Foot français : la passion du jeu avant tout

Pour être certain que le Championnat conserve un niveau compétitif, les clubs de Ligue 1, par l'intermédiaire de leurs joueurs et de leurs dirigeants, doivent tout faire pour que la passion du jeu subsiste. C'est notre chronique éco de la semaine.

Parmi les facteurs clés de succès de l'attractivité d'un sport, la passion est essentielle. Tout en tenant compte des événements de novembre dernier, les taux de remplissage des stades de Ligue 1 et de Ligue 2 sont de plus en plus inquiétants. Malgré la rénovation de certains stades, l'amélioration des services aux publics et la mise en place de nouvelles stratégies marketing, les clubs ont du mal à attirer les spectateurs et partenaires. Dans les médias, ce phénomène se fait aussi largement ressentir. Le match OM - Guingamp a eu du mal à dépasser la note de 5/20 pour les téléspectateurs de Canal +, si bien que les journalistes présents n'ont pas eu grand-chose à raconter sur le contenu sportif. Si l'on compare un match de football à un repas dans un restaurant, le principal intérêt concerne le contenu des plats et donc d'un match même si l'accès, l'accueil ou les services sont satisfaisants. Pour continuer à utiliser la métaphore culinaire, la qualité des ingrédients et le talent des chefs cuisiniers font la réputation et donc l'attractivité d'un restaurant. Comme le rappellent de nombreux consultants dans les médias, le contenu d'un match, et donc le jeu proposé aux spectateurs, est le déterminant principal des émotions qui vont être provoquées et vécues.

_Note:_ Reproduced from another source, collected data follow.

(** * Record normalisation and merge engine (app/utils/merge.py, app/views.py)

    A shallow embedding of the column canonicaliser, the record normaliser,
    key inference, the merge engine and the dashboard aggregations, together
    with the properties stated for them.

    Modelling conventions.
    - A Python [str] is a Rocq [string]; its characters are the code points
      below 256.  The string methods used by the program ([strip], [lower],
      [re.sub] on a character class) are written on [list ascii].
    - A Python [dict] is an association list in insertion order: assignment
      to an existing key keeps its position, assignment to a new key appends.
    - A cell value is [None], a [bool], an [int] or a [str]; the float and
      date cells a spreadsheet can also hold are not modelled.
    - Subscripting ([d[k]], [t[i]]) can raise; such code lives in the
      [result] monad. *)

From Stdlib Require Import ZArith NArith String Ascii List Bool Lia DecimalString.
From Stdlib Require Import Sorted.
From Stdlib Require PrimFloat SpecFloat FloatOps OrdersEx.
From stdpp Require Import base decidable option list strings gmap.
Import ListNotations.

Local Open Scope string_scope.
Local Open Scope list_scope.

(** ** Python strings *)

Module PyStr.

Definition code (c : ascii) : N := N_of_ascii c.

Definition between (lo hi : N) (c : ascii) : bool :=
  ((lo <=? code c) && (code c <=? hi))%N.

(** [str.isspace] on one character, which is also what [\s] matches and
    what [str.strip()] removes. *)
Definition isspace (c : ascii) : bool :=
  between 9 13 c || between 28 32 c
  || (code c =? 133)%N || (code c =? 160)%N.

(** The character class [a-z0-9]. *)
Definition is_az09 (c : ascii) : bool := between 97 122 c || between 48 57 c.

Definition is_upper (c : ascii) : bool :=
  between 65 90 c || between 192 214 c || between 216 222 c.

Definition lower_char (c : ascii) : ascii :=
  if is_upper c then ascii_of_N (code c + 32) else c.

Definition lower_l (l : list ascii) : list ascii := map lower_char l.

Fixpoint lstrip_l (l : list ascii) : list ascii :=
  match l with
  | [] => []
  | c :: l' => if isspace c then lstrip_l l' else l
  end.

Definition rstrip_l (l : list ascii) : list ascii := rev (lstrip_l (rev l)).

Definition strip_l (l : list ascii) : list ascii := rstrip_l (lstrip_l l).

Paris pas responsable de cette perte de passion

Pour certains observateurs, la domination économique et sportive du PSG limite l'enjeu concurrentiel de nos compétitions nationales. Le PSG est en quelque sorte le Djokovic du football français en écrasant la concurrence, en étant injouable même lors d'un mauvais jour... Pourtant, le club parisien fait la promesse du rêve et a fait le choix délibéré du jeu et des joueurs pour y arriver. Le PSG est tout sauf le responsable de la perte de passion pour le football en France. D'autres clubs ont pu connaître des cycles de domination économique et sportive. Lyon et Marseille ont été les deux dernières illustrations de ce phénomène et l'état passionnel en France ne semblait pas aussi affecté qu'en 2016...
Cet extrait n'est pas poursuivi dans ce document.